The idea that Bill Gates has appeared like a knight in shining armor to lead all customers out of a mire of technological chaos neatly ignores the fact that it was he who, by peddling second-rate technology, led them into it in the first place.
Douglas Adams, author of The Hitchhiker’s Guide to the Galaxy, wrote these words about Windows 95. More than a decade later, Gates appears again with Vista, a new version of Windows that will lead us out of the viral wilderness, and Office 12, which sports a new and improved user interface. This time, people are aware of Microsoft’s history of locking customers in with new features at the expense of security, proposing pseudo-open standards, and spreading FUD (fear, uncertainty, and doubt) about its competitors.
Microsoft issues security updates that are like putting fingers into the holes of a leaking dike. The updates don’t reach enough people fast enough to stem the flow of malware. Older, unpatched systems are left vulnerable to new strains and clever hackers. To counter this, Microsoft is pushing Vista as the ultimate upgrade to fix all upgrades. Gates even spun the lawlessness of the Internet into a positive view of Microsoft when he wrote, in a viewpoint column in BusinessWeek, that “the threats of cybercrime, viruses and malware have sparked a new wave of innovation [italics added] that’s helping to make the computing ecosystem more secure.”
The Mafia couldn’t have thought up a better protection racket than the platform Microsoft has provided: an architecture loaded with loopholes that criminals and crime-stoppers can both exploit for profit. The question is, can you trust Microsoft enough to buy a security product from the company as well as an operating system that needs to be protected? What scares Bill Gates the most is a backlash that would have competitors adding security and new features to Windows XP that would either render Vista irrelevant or at least postpone the need to upgrade.
The resistance to upgrading has also infected Office customers.

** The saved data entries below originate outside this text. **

(* ===== verification/NetworkManager.v ===== *)
(** * The NetworkManager service on the message bus
      ([internal/netio/lag_networkmanager.go], [dbusNetworkManager])

    The operations of the client in [Lag] as calls and properties of objects of the
    message bus: which object, interface and member each of them names, and what it
    does with the reply.  The bus is an interface; when the service behind it behaves
    as its API says, the operations obey the laws the back end relies on. *)

From stdpp Require Import strings gmap.
From S2P Require Import Prelude Lag LagBackends.

Local Open Scope Z_scope.
Local Open Scope string_scope.

Definition networkManagerBusName : string := "org.freedesktop.NetworkManager".
Definition networkManagerObjectPath : string := "/org/freedesktop/NetworkManager".
Definition networkManagerInterface : string := "org.freedesktop.NetworkManager".
Definition networkManagerDeviceInterface : string := "org.freedesktop.NetworkManager.Device".
Definition networkManagerActiveInterface : string := "org.freedesktop.NetworkManager.Connection.Active".
Definition networkManagerSettingsInterface : string := "org.freedesktop.NetworkManager.Settings.Connection".
Definition dbusNoObjectPath : string := "/".

(** Arguments of calls. *)
Inductive bus_arg := ArgString (s : string) | ArgPath (p : string).

Record bus_object := mkObject { ob_dest : string; ob_path : string }.

(** The bus library: connecting; a call whose reply is stored into an object path, into
    settings or dropped; a property stored into an object path or a list of them. *)
Record Bus (W : Type) := mkBus {
  bus_connect : ext W unit;
  bus_call_path : bus_object -> string -> list bus_arg -> ext W string;
  bus_call_settings : bus_object -> string -> list bus_arg -> ext W nm_settings;
  bus_call : bus_object -> string -> list bus_arg -> ext W unit;
  bus_property_path : bus_object -> string -> ext W string;
  bus_property_paths : bus_object -> string -> ext W (list string);
}.
Arguments bus_connect {W}.
Arguments bus_call_path {W}.
Arguments bus_call_settings {W}.
Arguments bus_call {W}.
Arguments bus_property_path {W}.
Arguments bus_property_paths {W}.

Definition object (path : string) : bus_object := mkObject networkManagerBusName path.
Definition managerObject : bus_object := object networkManagerObjectPath.

Section Operations.
Context {W : Type} (bus : Bus W).

Definition DeviceByIPInterface (iface : string) : ext W string :=
  bus_call_path bus managerObject (networkManagerInterface +:+ ".GetDeviceByIpIface") [ArgString iface].

Definition DeviceActiveConnection (device : string) : ext W string :=
  bus_property_path bus (object device) (networkManagerDeviceInterface +:+ ".ActiveConnection").

Definition DeviceAvailableConnections (device : string) : ext W (list string) :=
  bus_property_paths bus (object device) (networkManagerDeviceInterface +:+ ".AvailableConnections").

Definition ActiveConnectionConnection (active : string) : ext W string :=
  bus_property_path bus (object active) (networkManagerActiveInterface +:+ ".Connection").

Definition DeactivateConnection (active : string) : ext W unit :=
  bus_call bus managerObject (networkManagerInterface +:+ ".DeactivateConnection") [ArgPath active].

Definition ActivateConnection (connection device : string) : ext W string :=
  bus_call_path bus managerObject (networkManagerInterface +:+ ".ActivateConnection")
    [ArgPath connection; ArgPath device; ArgPath dbusNoObjectPath].

Definition ErrNetworkManagerSettingsInvalid : string := "NetworkManager connection settings are invalid".

Definition ConnectionSettings (connection : string) : ext W nm_settings := fun w =>
  match bus_call_settings bus (object connection) (networkManagerSettingsInterface +:+ ".GetSettings") [] w with
  | (inl err, w) => (inl err, w)
  | (inr settings, w) =>
      if settings !! "connection" is Some _ then (inr settings, w) else (inl ErrNetworkManagerSettingsInvalid, w)
  end.

(** The environment of the back ends with these operations. *)
Definition dbus_env (env : LagEnv W) : LagEnv W :=
  {| (env) with le_nm_connect := bus_connect bus; le_DeviceByIPInterface := DeviceByIPInterface;
       le_DeviceActiveConnection := DeviceActiveConnection;
       le_DeviceAvailableConnections := DeviceAvailableConnections;
       le_ActiveConnectionConnection := ActiveConnectionConnection;
       le_DeactivateConnection := DeactivateConnection; le_ActivateConnection := ActivateConnection;
       le_ConnectionSettings := ConnectionSettings |}.

End Operations.

(** ** The service behind the bus *)

Section Service.
Context {W : Type} (bus : Bus W).

Context (profiles : W -> gmap string string) (dev : string -> string) (owner : string -> option string)
        (settings : string -> nm_settings).

Local Notation service := (mkObject "org.freedesktop.NetworkManager").
Local Notation manager := (service "/org/freedesktop/NetworkManager").

(** The API of the service: reading a property and [GetDeviceByIpIface] and
    [GetSettings] change nothing and tell the truth; [DeactivateConnection] and
    [ActivateConnection] change one interface, or nothing when the reply is an error. *)
Record nm_api : Prop := {
  api_connect : forall w r w', bus_connect bus w = (r, w') -> profiles w' = profiles w;
  api_device : forall i w r w',
    bus_call_path bus manager "org.freedesktop.NetworkManager.GetDeviceByIpIface" [ArgString i] w = (r, w') ->
    profiles w' = profiles w /\ forall d, r = inr d -> d = dev i;
  api_active : forall i w r w',
    bus_property_path bus (service (dev i)) "org.freedesktop.NetworkManager.Device.ActiveConnection" w = (r, w') ->
    profiles w' = profiles w /\
    forall p, r = inr p -> if isNoObjectPath p then profiles w !! i = None
                           else owner p = Some i /\ is_Some (profiles w !! i);
  api_available : forall d w r w',
    bus_property_paths bus (service d) "org.freedesktop.NetworkManager.Device.AvailableConnections" w = (r, w') ->
    profiles w' = profiles w;
  api_connection : forall p i w r w', owner p = Some i ->
    bus_property_path bus (service p) "org.freedesktop.NetworkManager.Connection.Active.Connection" w = (r, w') ->
    profiles w' = profiles w /\ forall c, r = inr c -> profiles w !! i = Some c;
  api_settings : forall c w r w',
    bus_call_settings bus (service c) "org.freedesktop.NetworkManager.Settings.Connection.GetSettings" [] w = (r, w') ->
    profiles w' = profiles w /\ forall st, r = inr st -> st = settings c;
  api_deactivate : forall p i w r w', owner p = Some i ->
    bus_call bus manager "org.freedesktop.NetworkManager.DeactivateConnection" [ArgPath p] w = (r, w') ->
    profiles w' = if r is inr _ then delete i (profiles w) else profiles w;
  api_activate : forall c i w r w',
    bus_call_path bus manager "org.freedesktop.NetworkManager.ActivateConnection" [ArgPath c; ArgPath (dev i); ArgPath "/"] w = (r, w') ->
    profiles w' = if r is inr _ then <[i := c]> (profiles w) else profiles w;
}.

(** The operations obey the laws of the back end. *)
Lemma dbus_nm_laws env : nm_api -> nm_laws (dbus_env bus env) profiles dev owner settings.
Proof.
  intros A. split; cbn.
  - apply (api_connect A).
  - apply (api_device A).
  - apply (api_active A).
  - apply (api_connection A).
  - apply (api_available A).
  - intros c w r w'. unfold ConnectionSettings.
    destruct (bus_call_settings _ _ _ _ w) as [r1 w1] eqn:E. destruct (api_settings A _ _ _ _ E) as [Hw Hst].
    destruct r1 as [err|st]; [intros [= <- <-]; by split|].
    destruct (st !! "connection"); intros [= <- <-]; (split; [done|]); [|done]. intros st' [= <-]. by apply Hst.
  - apply (api_deactivate A).
  - apply (api_activate A).
Qed.

End Service.

(** Settings without a section for the connection end the search with an error, even
    if a later connection matches. *)
Lemma settings_without_connection {W} (bus : Bus W) env connection rest bond iface (s : LagState W) st w' :
  bus_call_settings bus (mkObject "org.freedesktop.NetworkManager" connection)
    "org.freedesktop.NetworkManager.Settings.Connection.GetSettings" [] (ls_world s) = (inr st, w') ->
  st !! "connection" = None ->
  find_connection (dbus_env bus env) (connection :: rest) bond iface s =
  (Err (ErrExternal ErrNetworkManagerSettingsInvalid), mkLagState w' (ls_cache s)).
Proof.
  intros E Hst.
  assert (Hc : ConnectionSettings bus connection (ls_world s) = (inl ErrNetworkManagerSettingsInvalid, w')).
  { unfold ConnectionSettings. change (object connection) with (mkObject "org.freedesktop.NetworkManager" connection).
    change (networkManagerSettingsInterface +:+ ".GetSettings") with "org.freedesktop.NetworkManager.Settings.Connection.GetSettings".
    by rewrite E, Hst. }
  cbn [find_connection]. unfold mbind, lagM_bind, external at 1. cbn [dbus_env le_ConnectionSettings]. by rewrite Hc.
Qed.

The uprisings in Massachusetts and the European Union to standardize on OpenDocument are just the beginning of a backlash against Office 12, which will not support the format. With a bit of spin control, Microsoft has proposed its own “open” standards, but the formats submitted are not open — they maintain the bind that ties business and government customers to Office.
Resistance is Not Futile
I don’t suffer delusions that people will quickly abandon Microsoft Windows. Yet it is happening — one desktop, one laptop, one notebook at a time. Over a million Windows users purchased a Mac in the first three quarters of 2005. Converts to the Mac tend to buy Apple’s higher-end systems, and their transitions are fueled by the epidemic of viruses and malware on the Windows platform. Who can blame them? If your primary purpose in using a computer is to browse the web, collect and send email, and use typical productivity software (such as word processing, spreadsheets, and presentations), you are much better off with a Mac.
Like it or not, for some the decision to move away from Windows is political — a reaction to Microsoft’s power and arrogance. But for many, the decision is a reaction to the epidemic of viruses and malware that target Microsoft software. The Mac is safer for many reasons, but an important one is diversity. It is simply not healthy for the industry to have everyone using the same software.
There is so much pent-up demand for an alternative — such as a Google PC that would run Linux — that the press and analysts are falling for every rumor that comes along, as shown in Google, Sun, and a New PC: Anatomy of a Rumor by Wade Roush in Technology Review:
For many consumers, the prospect of a new set of operating systems and application software that isn’t as risky and unreliable as Microsoft’s products, as expensive and eclectic as Apple’s, or as complicated and geeky as those written by the Linux community holds a strong attraction… Nonetheless, a look at the evolution of the latest series of speculations about new software or hardware from Google and Sun suggests that they boil down to little more than wishful thinking — amplified by the Internet’s tireless gossip machine.
Moving away from Office is a subtler but more deadly blow to Microsoft in the long run, because it takes away one of the sources of the Microsoft “addiction” — adherence to Office formats that lock in customers. Windows users of Office will migrate to OpenOffice.org because it’s free and because it looks and acts like today’s version of Office. Far from dampening enthusiasm for alternatives, Office 12 may actually fan the flames of dissent.
Managing diversity is the key to a safer computing environment. Open standards make diverse applications possible and guarantee that you will be able to open the documents of the future with the applications you use today.
Diversity is also the key reason why open source software is so successful. Previously considered too complex and risky for enterprise applications, open source software has matured to the point of becoming a real alternative to Microsoft. Dana Blankenhorn, in his Open Source blog entry The open source story of the year, writes about the success of companies like JBoss and Covalent in delivering compelling open source business models to the enterprise space:
This is what made open source a real alternative for large enterprises. Their support-based business models for enterprise-scale applications gave large customers a comfort level they needed to support, not only JBoss and Apache, but other open source projects as well. The growth of open source among large enterprises was a big deal [in 2005], and it’s going to be a bigger deal in the future.